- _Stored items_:
# # # # #

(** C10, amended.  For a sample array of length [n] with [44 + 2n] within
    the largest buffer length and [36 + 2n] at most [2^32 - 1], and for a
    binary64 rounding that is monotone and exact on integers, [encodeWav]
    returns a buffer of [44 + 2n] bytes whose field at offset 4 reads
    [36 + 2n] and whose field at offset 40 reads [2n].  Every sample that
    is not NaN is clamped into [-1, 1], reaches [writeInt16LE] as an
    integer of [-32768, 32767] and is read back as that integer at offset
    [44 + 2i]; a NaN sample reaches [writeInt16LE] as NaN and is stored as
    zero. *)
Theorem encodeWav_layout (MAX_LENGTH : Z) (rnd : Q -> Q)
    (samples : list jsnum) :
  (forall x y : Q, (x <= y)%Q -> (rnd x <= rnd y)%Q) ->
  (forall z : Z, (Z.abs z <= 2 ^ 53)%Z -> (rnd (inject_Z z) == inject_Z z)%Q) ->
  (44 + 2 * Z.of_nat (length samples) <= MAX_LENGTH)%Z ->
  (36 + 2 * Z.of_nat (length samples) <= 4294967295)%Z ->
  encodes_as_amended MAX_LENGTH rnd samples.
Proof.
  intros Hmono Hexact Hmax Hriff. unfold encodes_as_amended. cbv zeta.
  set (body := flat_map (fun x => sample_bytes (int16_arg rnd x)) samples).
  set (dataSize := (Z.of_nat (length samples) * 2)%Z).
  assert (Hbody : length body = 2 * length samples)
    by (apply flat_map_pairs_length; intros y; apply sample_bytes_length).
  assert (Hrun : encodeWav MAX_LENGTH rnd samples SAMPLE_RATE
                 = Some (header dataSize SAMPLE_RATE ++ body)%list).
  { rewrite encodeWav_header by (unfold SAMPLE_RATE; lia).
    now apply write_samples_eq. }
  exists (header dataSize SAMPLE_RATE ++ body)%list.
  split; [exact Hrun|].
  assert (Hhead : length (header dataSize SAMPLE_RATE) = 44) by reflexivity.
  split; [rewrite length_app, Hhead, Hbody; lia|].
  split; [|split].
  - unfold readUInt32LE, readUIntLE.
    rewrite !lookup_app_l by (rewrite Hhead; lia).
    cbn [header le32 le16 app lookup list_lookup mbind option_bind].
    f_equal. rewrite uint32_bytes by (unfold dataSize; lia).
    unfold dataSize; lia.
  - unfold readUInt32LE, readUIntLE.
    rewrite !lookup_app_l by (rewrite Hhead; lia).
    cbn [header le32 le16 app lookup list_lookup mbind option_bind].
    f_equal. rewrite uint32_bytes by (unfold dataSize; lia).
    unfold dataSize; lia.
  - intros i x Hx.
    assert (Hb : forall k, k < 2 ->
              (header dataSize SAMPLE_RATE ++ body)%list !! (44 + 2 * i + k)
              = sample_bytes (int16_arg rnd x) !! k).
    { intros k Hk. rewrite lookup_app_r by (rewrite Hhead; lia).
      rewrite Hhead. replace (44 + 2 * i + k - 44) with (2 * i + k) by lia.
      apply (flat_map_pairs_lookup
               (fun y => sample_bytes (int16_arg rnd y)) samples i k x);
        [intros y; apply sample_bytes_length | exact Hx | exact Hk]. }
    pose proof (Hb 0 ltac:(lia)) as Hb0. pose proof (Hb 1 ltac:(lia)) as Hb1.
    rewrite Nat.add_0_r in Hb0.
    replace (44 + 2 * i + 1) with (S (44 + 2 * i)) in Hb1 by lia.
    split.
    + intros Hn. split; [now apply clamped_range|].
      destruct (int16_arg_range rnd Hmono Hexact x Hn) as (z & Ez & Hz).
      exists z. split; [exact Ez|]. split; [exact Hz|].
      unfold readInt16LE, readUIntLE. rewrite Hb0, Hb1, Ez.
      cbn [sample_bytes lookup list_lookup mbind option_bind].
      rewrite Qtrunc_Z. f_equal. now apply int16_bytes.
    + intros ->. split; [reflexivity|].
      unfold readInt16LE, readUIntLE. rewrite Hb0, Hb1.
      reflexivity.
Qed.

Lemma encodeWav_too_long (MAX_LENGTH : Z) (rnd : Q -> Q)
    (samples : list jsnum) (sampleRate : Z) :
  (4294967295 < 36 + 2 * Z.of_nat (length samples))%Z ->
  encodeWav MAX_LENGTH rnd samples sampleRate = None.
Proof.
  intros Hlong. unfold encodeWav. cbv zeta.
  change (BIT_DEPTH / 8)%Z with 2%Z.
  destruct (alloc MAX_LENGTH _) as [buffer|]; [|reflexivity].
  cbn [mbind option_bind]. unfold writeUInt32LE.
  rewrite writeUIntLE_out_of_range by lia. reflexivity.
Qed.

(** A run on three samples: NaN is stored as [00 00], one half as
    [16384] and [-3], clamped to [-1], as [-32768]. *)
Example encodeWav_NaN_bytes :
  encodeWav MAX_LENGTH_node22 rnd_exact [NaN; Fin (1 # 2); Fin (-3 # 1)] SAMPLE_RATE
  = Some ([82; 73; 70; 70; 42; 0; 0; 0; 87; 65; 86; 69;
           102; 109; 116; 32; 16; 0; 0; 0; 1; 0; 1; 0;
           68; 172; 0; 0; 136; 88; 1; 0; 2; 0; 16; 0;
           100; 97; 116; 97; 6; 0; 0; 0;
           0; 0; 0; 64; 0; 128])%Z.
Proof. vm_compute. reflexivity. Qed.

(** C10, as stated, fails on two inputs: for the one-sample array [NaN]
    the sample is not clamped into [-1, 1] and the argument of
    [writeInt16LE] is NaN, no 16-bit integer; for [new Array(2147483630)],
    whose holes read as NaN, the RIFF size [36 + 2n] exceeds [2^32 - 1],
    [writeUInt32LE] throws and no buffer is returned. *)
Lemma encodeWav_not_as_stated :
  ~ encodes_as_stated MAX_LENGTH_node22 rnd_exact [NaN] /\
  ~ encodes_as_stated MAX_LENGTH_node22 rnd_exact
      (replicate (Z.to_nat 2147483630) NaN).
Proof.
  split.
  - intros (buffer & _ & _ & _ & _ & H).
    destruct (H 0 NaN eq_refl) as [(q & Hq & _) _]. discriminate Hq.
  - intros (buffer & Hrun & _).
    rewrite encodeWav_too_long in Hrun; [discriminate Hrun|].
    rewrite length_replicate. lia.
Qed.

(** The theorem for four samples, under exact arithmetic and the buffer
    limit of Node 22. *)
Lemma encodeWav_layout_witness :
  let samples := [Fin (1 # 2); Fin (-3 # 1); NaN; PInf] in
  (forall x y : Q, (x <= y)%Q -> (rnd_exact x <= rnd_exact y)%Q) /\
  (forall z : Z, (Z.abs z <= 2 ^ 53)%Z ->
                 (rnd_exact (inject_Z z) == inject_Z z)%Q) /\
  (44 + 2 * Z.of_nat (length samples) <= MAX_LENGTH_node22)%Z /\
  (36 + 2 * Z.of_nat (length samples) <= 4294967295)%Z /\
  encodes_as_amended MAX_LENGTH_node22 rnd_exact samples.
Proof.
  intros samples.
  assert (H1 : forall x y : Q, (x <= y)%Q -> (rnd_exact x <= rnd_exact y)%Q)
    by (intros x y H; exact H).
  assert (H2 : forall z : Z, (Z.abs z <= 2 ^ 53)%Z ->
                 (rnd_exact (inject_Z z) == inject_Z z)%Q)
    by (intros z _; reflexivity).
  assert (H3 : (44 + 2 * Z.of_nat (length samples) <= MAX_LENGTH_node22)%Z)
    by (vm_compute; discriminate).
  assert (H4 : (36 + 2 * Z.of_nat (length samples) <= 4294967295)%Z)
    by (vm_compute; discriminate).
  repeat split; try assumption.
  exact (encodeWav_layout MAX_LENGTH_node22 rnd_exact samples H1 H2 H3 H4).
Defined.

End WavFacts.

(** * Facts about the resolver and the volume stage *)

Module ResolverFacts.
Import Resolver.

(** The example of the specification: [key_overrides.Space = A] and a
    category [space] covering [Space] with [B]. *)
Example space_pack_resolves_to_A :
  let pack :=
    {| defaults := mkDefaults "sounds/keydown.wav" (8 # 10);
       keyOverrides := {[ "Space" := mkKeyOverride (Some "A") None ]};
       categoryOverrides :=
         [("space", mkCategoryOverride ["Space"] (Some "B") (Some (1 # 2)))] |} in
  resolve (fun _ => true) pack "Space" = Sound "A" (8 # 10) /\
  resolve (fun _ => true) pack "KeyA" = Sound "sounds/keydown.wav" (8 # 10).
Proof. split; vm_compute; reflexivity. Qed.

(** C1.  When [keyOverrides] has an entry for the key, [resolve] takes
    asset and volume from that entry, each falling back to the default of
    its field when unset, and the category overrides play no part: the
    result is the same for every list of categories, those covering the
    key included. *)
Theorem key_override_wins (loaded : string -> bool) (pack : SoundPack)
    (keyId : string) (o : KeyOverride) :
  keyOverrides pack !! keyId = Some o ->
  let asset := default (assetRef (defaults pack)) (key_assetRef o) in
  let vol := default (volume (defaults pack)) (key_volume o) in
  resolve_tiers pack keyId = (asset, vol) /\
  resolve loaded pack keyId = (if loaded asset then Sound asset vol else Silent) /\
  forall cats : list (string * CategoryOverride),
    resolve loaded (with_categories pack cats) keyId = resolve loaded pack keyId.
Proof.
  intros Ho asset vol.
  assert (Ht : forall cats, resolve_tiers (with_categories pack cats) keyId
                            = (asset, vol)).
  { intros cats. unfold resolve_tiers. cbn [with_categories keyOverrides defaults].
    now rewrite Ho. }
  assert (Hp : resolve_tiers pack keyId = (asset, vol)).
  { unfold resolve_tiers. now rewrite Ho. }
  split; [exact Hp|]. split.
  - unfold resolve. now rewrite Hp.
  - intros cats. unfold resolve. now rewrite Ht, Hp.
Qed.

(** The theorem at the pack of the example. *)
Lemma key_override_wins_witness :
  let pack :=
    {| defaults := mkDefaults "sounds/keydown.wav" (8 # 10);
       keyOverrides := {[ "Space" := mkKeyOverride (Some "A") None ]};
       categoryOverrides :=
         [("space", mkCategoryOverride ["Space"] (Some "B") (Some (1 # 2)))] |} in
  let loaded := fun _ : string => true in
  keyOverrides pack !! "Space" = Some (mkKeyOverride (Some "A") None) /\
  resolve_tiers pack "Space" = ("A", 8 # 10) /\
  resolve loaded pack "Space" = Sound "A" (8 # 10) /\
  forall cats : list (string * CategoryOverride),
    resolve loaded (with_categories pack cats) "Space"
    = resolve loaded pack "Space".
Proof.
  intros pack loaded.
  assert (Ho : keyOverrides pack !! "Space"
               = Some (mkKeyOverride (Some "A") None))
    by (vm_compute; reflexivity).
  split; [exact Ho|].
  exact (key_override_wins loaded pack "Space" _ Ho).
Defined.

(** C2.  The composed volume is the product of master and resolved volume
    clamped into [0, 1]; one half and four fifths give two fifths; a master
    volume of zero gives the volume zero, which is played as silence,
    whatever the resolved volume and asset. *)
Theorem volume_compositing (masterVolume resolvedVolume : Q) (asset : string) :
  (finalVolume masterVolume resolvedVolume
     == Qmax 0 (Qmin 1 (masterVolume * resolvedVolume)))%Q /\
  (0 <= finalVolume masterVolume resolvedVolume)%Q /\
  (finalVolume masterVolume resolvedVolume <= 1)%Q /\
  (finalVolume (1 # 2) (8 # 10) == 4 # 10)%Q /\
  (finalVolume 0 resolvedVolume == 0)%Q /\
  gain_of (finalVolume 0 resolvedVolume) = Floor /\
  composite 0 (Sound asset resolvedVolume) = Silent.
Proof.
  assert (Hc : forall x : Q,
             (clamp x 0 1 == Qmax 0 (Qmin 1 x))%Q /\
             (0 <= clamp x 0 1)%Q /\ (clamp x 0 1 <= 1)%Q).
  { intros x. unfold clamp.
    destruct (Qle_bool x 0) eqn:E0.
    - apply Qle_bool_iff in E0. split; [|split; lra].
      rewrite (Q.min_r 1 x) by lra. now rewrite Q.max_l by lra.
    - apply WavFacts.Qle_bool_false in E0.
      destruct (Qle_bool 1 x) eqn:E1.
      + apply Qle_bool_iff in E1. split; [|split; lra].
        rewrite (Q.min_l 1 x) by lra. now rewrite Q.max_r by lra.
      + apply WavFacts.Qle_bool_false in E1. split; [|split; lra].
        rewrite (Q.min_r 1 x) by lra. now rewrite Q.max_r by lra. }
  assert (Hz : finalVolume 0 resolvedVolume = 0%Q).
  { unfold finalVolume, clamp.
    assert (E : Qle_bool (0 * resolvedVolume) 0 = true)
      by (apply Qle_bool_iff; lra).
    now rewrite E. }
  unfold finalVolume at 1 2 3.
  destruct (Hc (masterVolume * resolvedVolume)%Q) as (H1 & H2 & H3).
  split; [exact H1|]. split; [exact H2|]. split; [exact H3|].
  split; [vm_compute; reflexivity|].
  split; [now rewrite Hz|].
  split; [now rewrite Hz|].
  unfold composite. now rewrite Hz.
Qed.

# # # # #

- _ABOUT THIS TASK_: From the entries above, tally the lines that contain the string "reads". Report the total and nothing more.

- _WRITTEN SOLUTION_: 2